(* ===== verification/Records.v ===== *)
(** * The records of the program as JSON.

    The structs of metadata.go and replication.go with their field names and
    tags, the constants of their string types, and the conditions under which a
    record survives being stored: text that is UTF-8, integers of the width of
    their field, times of the years 1 to 9999. *)

From S2P Require Import Prelude Metadata Replication Names Utf8 Json Times Codec.
From stdpp Require Import options.

(** ** String types *)

Definition NodeState_string (st : NodeState) : string :=
  match st with NodeHealthy => "healthy" | NodeDown => "down" end.
Definition NodeState_of (s : string) : option NodeState :=
  if bool_decide (s = "healthy") then Some NodeHealthy
  else if bool_decide (s = "down") then Some NodeDown else None.

Definition ReplicaState_string (st : ReplicaState) : string :=
  match st with
  | ReplicaPending => "pending" | ReplicaHealthy => "healthy" | ReplicaStale => "stale"
  | ReplicaMissing => "missing" | ReplicaDeleted => "deleted"
  end.
Definition ReplicaState_of (s : string) : option ReplicaState :=
  list_find (λ st, ReplicaState_string st = s)
    [ReplicaPending; ReplicaHealthy; ReplicaStale; ReplicaMissing; ReplicaDeleted] ≫= λ p, Some p.2.

Definition ReplicationTaskState_string (st : ReplicationTaskState) : string :=
  match st with
  | ReplicationTaskPending => "pending" | ReplicationTaskRunning => "running"
  | ReplicationTaskDone => "done" | ReplicationTaskFailed => "failed"
  | ReplicationTaskDead => "dead"
  end.
Definition ReplicationTaskState_of (s : string) : option ReplicationTaskState :=
  list_find (λ st, ReplicationTaskState_string st = s)
    [ReplicationTaskPending; ReplicationTaskRunning; ReplicationTaskDone; ReplicationTaskFailed;
     ReplicationTaskDead] ≫= λ p, Some p.2.

Definition c_NodeState := c_enum NodeHealthy NodeState_string NodeState_of.
Definition c_ReplicaState := c_enum ReplicaPending ReplicaState_string ReplicaState_of.
Definition c_TaskState :=
  c_enum ReplicationTaskPending ReplicationTaskState_string ReplicationTaskState_of.

(** ** Structs *)

Definition NodeMetadata_fields : list (Field NodeMetadata) := [
  field "ID" c_string nm_ID
    (λ a '(Build_NodeMetadata _ x1 x2 x3), Build_NodeMetadata a x1 x2 x3);
  field "Addr" c_string nm_Addr
    (λ a '(Build_NodeMetadata x0 _ x2 x3), Build_NodeMetadata x0 a x2 x3);
  field "State" c_NodeState nm_State
    (λ a '(Build_NodeMetadata x0 x1 _ x3), Build_NodeMetadata x0 x1 a x3);
  field "LastHeartbeat" c_time nm_LastHeartbeat
    (λ a '(Build_NodeMetadata x0 x1 x2 _), Build_NodeMetadata x0 x1 x2 a)
].
Definition c_NodeMetadata : Codec NodeMetadata :=
  c_struct (Build_NodeMetadata "" "" NodeHealthy zero_time) NodeMetadata_fields.

Definition ReplicaMetadata_fields : list (Field ReplicaMetadata) := [
  field "NodeID" c_string rm_NodeID
    (λ a '(Build_ReplicaMetadata _ x1 x2), Build_ReplicaMetadata a x1 x2);
  field "State" c_ReplicaState rm_State
    (λ a '(Build_ReplicaMetadata x0 _ x2), Build_ReplicaMetadata x0 a x2);
  field "UpdatedAt" c_time rm_UpdatedAt
    (λ a '(Build_ReplicaMetadata x0 x1 _), Build_ReplicaMetadata x0 x1 a)
].
Definition c_ReplicaMetadata : Codec ReplicaMetadata :=
  c_struct (Build_ReplicaMetadata "" ReplicaPending zero_time) ReplicaMetadata_fields.

Definition ChunkMetadata_fields : list (Field ChunkMetadata) := [
  field "index" c_int64 cm_Index
    (λ a '(Build_ChunkMetadata _ x1 x2 x3), Build_ChunkMetadata a x1 x2 x3);
  field "offset" c_int64 cm_Offset
    (λ a '(Build_ChunkMetadata x0 _ x2 x3), Build_ChunkMetadata x0 a x2 x3);
  field "size" c_int64 cm_Size
    (λ a '(Build_ChunkMetadata x0 x1 _ x3), Build_ChunkMetadata x0 x1 a x3);
  field "checksum" c_string cm_Checksum
    (λ a '(Build_ChunkMetadata x0 x1 x2 _), Build_ChunkMetadata x0 x1 x2 a)
].
Definition c_ChunkMetadata : Codec ChunkMetadata :=
  c_struct (Build_ChunkMetadata 0 0 0 "") ChunkMetadata_fields.

Definition FileMetadata_fields : list (Field FileMetadata) := [
  field "Key" c_string fm_Key
    (λ a '(Build_FileMetadata _ x1 x2 x3 x4 x5 x6 x7 x8 x9), Build_FileMetadata a x1 x2 x3 x4 x5 x6 x7 x8 x9);
  field "Version" c_uint64 fm_Version
    (λ a '(Build_FileMetadata x0 _ x2 x3 x4 x5 x6 x7 x8 x9), Build_FileMetadata x0 a x2 x3 x4 x5 x6 x7 x8 x9);
  field "Size" c_int64 fm_Size
    (λ a '(Build_FileMetadata x0 x1 _ x3 x4 x5 x6 x7 x8 x9), Build_FileMetadata x0 x1 a x3 x4 x5 x6 x7 x8 x9);
  field "Checksum" c_string fm_Checksum
    (λ a '(Build_FileMetadata x0 x1 x2 _ x4 x5 x6 x7 x8 x9), Build_FileMetadata x0 x1 x2 a x4 x5 x6 x7 x8 x9);
  field "Primary" c_string fm_Primary
    (λ a '(Build_FileMetadata x0 x1 x2 x3 _ x5 x6 x7 x8 x9), Build_FileMetadata x0 x1 x2 x3 a x5 x6 x7 x8 x9);
  field "Deleted" c_bool fm_Deleted
    (λ a '(Build_FileMetadata x0 x1 x2 x3 x4 _ x6 x7 x8 x9), Build_FileMetadata x0 x1 x2 x3 x4 a x6 x7 x8 x9);
  field "Chunks" (c_list c_ChunkMetadata) fm_Chunks
    (λ a '(Build_FileMetadata x0 x1 x2 x3 x4 x5 _ x7 x8 x9), Build_FileMetadata x0 x1 x2 x3 x4 x5 a x7 x8 x9);
  field "Replicas" (c_map c_ReplicaMetadata) fm_Replicas
    (λ a '(Build_FileMetadata x0 x1 x2 x3 x4 x5 x6 _ x8 x9), Build_FileMetadata x0 x1 x2 x3 x4 x5 x6 a x8 x9);
  field "CreatedAt" c_time fm_CreatedAt
    (λ a '(Build_FileMetadata x0 x1 x2 x3 x4 x5 x6 x7 _ x9), Build_FileMetadata x0 x1 x2 x3 x4 x5 x6 x7 a x9);
  field "UpdatedAt" c_time fm_UpdatedAt
    (λ a '(Build_FileMetadata x0 x1 x2 x3 x4 x5 x6 x7 x8 _), Build_FileMetadata x0 x1 x2 x3 x4 x5 x6 x7 x8 a)
].
Definition c_FileMetadata : Codec FileMetadata :=
  c_struct (Build_FileMetadata "" 0 0 "" "" false [] ∅ zero_time zero_time) FileMetadata_fields.

Definition ReplicationTask_fields : list (Field ReplicationTask) := [
  field "ID" c_string rt_ID
    (λ a '(Build_ReplicationTask _ x1 x2 x3 x4 x5 x6 x7 x8 x9 x10 x11 x12 x13), Build_ReplicationTask a x1 x2 x3 x4 x5 x6 x7 x8 x9 x10 x11 x12 x13);
  field "Key" c_string rt_Key
    (λ a '(Build_ReplicationTask x0 _ x2 x3 x4 x5 x6 x7 x8 x9 x10 x11 x12 x13), Build_ReplicationTask x0 a x2 x3 x4 x5 x6 x7 x8 x9 x10 x11 x12 x13);
  field "Version" c_uint64 rt_Version
    (λ a '(Build_ReplicationTask x0 x1 _ x3 x4 x5 x6 x7 x8 x9 x10 x11 x12 x13), Build_ReplicationTask x0 x1 a x3 x4 x5 x6 x7 x8 x9 x10 x11 x12 x13);
  field "Checksum" c_string rt_Checksum
    (λ a '(Build_ReplicationTask x0 x1 x2 _ x4 x5 x6 x7 x8 x9 x10 x11 x12 x13), Build_ReplicationTask x0 x1 x2 a x4 x5 x6 x7 x8 x9 x10 x11 x12 x13);
  field "Chunks" (c_list c_ChunkMetadata) rt_Chunks
    (λ a '(Build_ReplicationTask x0 x1 x2 x3 _ x5 x6 x7 x8 x9 x10 x11 x12 x13), Build_ReplicationTask x0 x1 x2 x3 a x5 x6 x7 x8 x9 x10 x11 x12 x13);
  field "Source" c_string rt_Source
    (λ a '(Build_ReplicationTask x0 x1 x2 x3 x4 _ x6 x7 x8 x9 x10 x11 x12 x13), Build_ReplicationTask x0 x1 x2 x3 x4 a x6 x7 x8 x9 x10 x11 x12 x13);
  field "Target" c_string rt_Target
    (λ a '(Build_ReplicationTask x0 x1 x2 x3 x4 x5 _ x7 x8 x9 x10 x11 x12 x13), Build_ReplicationTask x0 x1 x2 x3 x4 x5 a x7 x8 x9 x10 x11 x12 x13);
  field "State" c_TaskState rt_State
    (λ a '(Build_ReplicationTask x0 x1 x2 x3 x4 x5 x6 _ x8 x9 x10 x11 x12 x13), Build_ReplicationTask x0 x1 x2 x3 x4 x5 x6 a x8 x9 x10 x11 x12 x13);
  field "Attempts" c_int64 rt_Attempts
    (λ a '(Build_ReplicationTask x0 x1 x2 x3 x4 x5 x6 x7 _ x9 x10 x11 x12 x13), Build_ReplicationTask x0 x1 x2 x3 x4 x5 x6 x7 a x9 x10 x11 x12 x13);
  field "LastError" c_string rt_LastError
    (λ a '(Build_ReplicationTask x0 x1 x2 x3 x4 x5 x6 x7 x8 _ x10 x11 x12 x13), Build_ReplicationTask x0 x1 x2 x3 x4 x5 x6 x7 x8 a x10 x11 x12 x13);
  field "RunAfter" c_time rt_RunAfter
    (λ a '(Build_ReplicationTask x0 x1 x2 x3 x4 x5 x6 x7 x8 x9 _ x11 x12 x13), Build_ReplicationTask x0 x1 x2 x3 x4 x5 x6 x7 x8 x9 a x11 x12 x13);
  field "LeaseUntil" c_time rt_LeaseUntil
    (λ a '(Build_ReplicationTask x0 x1 x2 x3 x4 x5 x6 x7 x8 x9 x10 _ x12 x13), Build_ReplicationTask x0 x1 x2 x3 x4 x5 x6 x7 x8 x9 x10 a x12 x13);
  field "CreatedAt" c_time rt_CreatedAt
    (λ a '(Build_ReplicationTask x0 x1 x2 x3 x4 x5 x6 x7 x8 x9 x10 x11 _ x13), Build_ReplicationTask x0 x1 x2 x3 x4 x5 x6 x7 x8 x9 x10 x11 a x13);
  field "UpdatedAt" c_time rt_UpdatedAt
    (λ a '(Build_ReplicationTask x0 x1 x2 x3 x4 x5 x6 x7 x8 x9 x10 x11 x12 _), Build_ReplicationTask x0 x1 x2 x3 x4 x5 x6 x7 x8 x9 x10 x11 x12 a)
].
Definition c_ReplicationTask : Codec ReplicationTask :=
  c_struct (Build_ReplicationTask "" "" 0 "" [] "" "" ReplicationTaskPending 0 "" zero_time zero_time
    zero_time zero_time) ReplicationTask_fields.

(** ** Records that can be stored *)

Definition node_json (n : NodeMetadata) : Prop :=
  utf8_ok (nm_ID n) ∧ utf8_ok (nm_Addr n) ∧ time_ok (nm_LastHeartbeat n).
Definition replica_json (r : ReplicaMetadata) : Prop :=
  utf8_ok (rm_NodeID r) ∧ time_ok (rm_UpdatedAt r).
Definition chunk_json (c : ChunkMetadata) : Prop :=
  in_s64 (cm_Index c) ∧ in_s64 (cm_Offset c) ∧ in_s64 (cm_Size c) ∧ utf8_ok (cm_Checksum c).
Definition file_json (f : FileMetadata) : Prop :=
  utf8_ok (fm_Key f) ∧ in_u64 (fm_Version f) ∧ in_s64 (fm_Size f) ∧ utf8_ok (fm_Checksum f) ∧
  utf8_ok (fm_Primary f) ∧ Forall chunk_json (fm_Chunks f) ∧
  map_Forall (λ id r, utf8_ok id ∧ replica_json r) (fm_Replicas f) ∧
  time_ok (fm_CreatedAt f) ∧ time_ok (fm_UpdatedAt f).
Definition task_json (t : ReplicationTask) : Prop :=
  utf8_ok (rt_ID t) ∧ utf8_ok (rt_Key t) ∧ in_u64 (rt_Version t) ∧ utf8_ok (rt_Checksum t) ∧
  Forall chunk_json (rt_Chunks t) ∧ utf8_ok (rt_Source t) ∧ utf8_ok (rt_Target t) ∧
  in_s64 (rt_Attempts t) ∧ utf8_ok (rt_LastError t) ∧ time_ok (rt_RunAfter t) ∧
  time_ok (rt_LeaseUntil t) ∧ time_ok (rt_CreatedAt t) ∧ time_ok (rt_UpdatedAt t).

Lemma survives_NodeState st : survives c_NodeState 0 st.
Proof. by apply survives_enum; destruct st. Qed.
Lemma survives_ReplicaState st : survives c_ReplicaState 0 st.
Proof. by apply survives_enum; destruct st. Qed.
Lemma survives_TaskState st : survives c_TaskState 0 st.
Proof. by apply survives_enum; destruct st. Qed.
#[export] Hint Resolve survives_NodeState survives_ReplicaState survives_TaskState : json.

Lemma survives_node n : node_json n → survives c_NodeMetadata 1 n.
Proof. destruct n. unfold node_json. cbn. intros (? & ? & ?). solve_struct 0%N. Qed.
Lemma survives_replica r : replica_json r → survives c_ReplicaMetadata 1 r.
Proof. destruct r. unfold replica_json. cbn. intros (? & ?). solve_struct 0%N. Qed.
Lemma survives_chunk c : chunk_json c → survives c_ChunkMetadata 1 c.
Proof. destruct c. unfold chunk_json. cbn. intros (? & ? & ? & ?). solve_struct 0%N. Qed.

Lemma survives_chunks cs : Forall chunk_json cs → survives (c_list c_ChunkMetadata) 2 cs.
Proof. intros H. apply (survives_list _ 1). eauto using Forall_impl, survives_chunk. Qed.
Lemma survives_replicas m :
  map_Forall (λ id r, utf8_ok id ∧ replica_json r) m → survives (c_map c_ReplicaMetadata) 2 m.
Proof.
  intros H. apply (survives_map _ 1). intros k r [Hk Hr]%H. split; [done|by apply survives_replica].
Qed.
#[export] Hint Resolve survives_chunks survives_replicas : json.

Lemma survives_file f : file_json f → survives c_FileMetadata 3 f.
Proof.
  destruct f. unfold file_json. cbn. intros (? & ? & ? & ? & ? & ? & ? & ? & ?). solve_struct 2%N.
Qed.
Lemma survives_task t : task_json t → survives c_ReplicationTask 3 t.
Proof.
  destruct t. unfold task_json. cbn.
  intros (? & ? & ? & ? & ? & ? & ? & ? & ? & ? & ? & ? & ?). solve_struct 2%N.
Qed.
· · ·
The required output is every line above from the one with "tags, the constants" down to the one with "their field, times", restated word for word, ends included.

    tags, the constants of their string types, and the conditions under which a
    record survives being stored: text that is UTF-8, integers of the width of
    their field, times of the years 1 to 9999. *)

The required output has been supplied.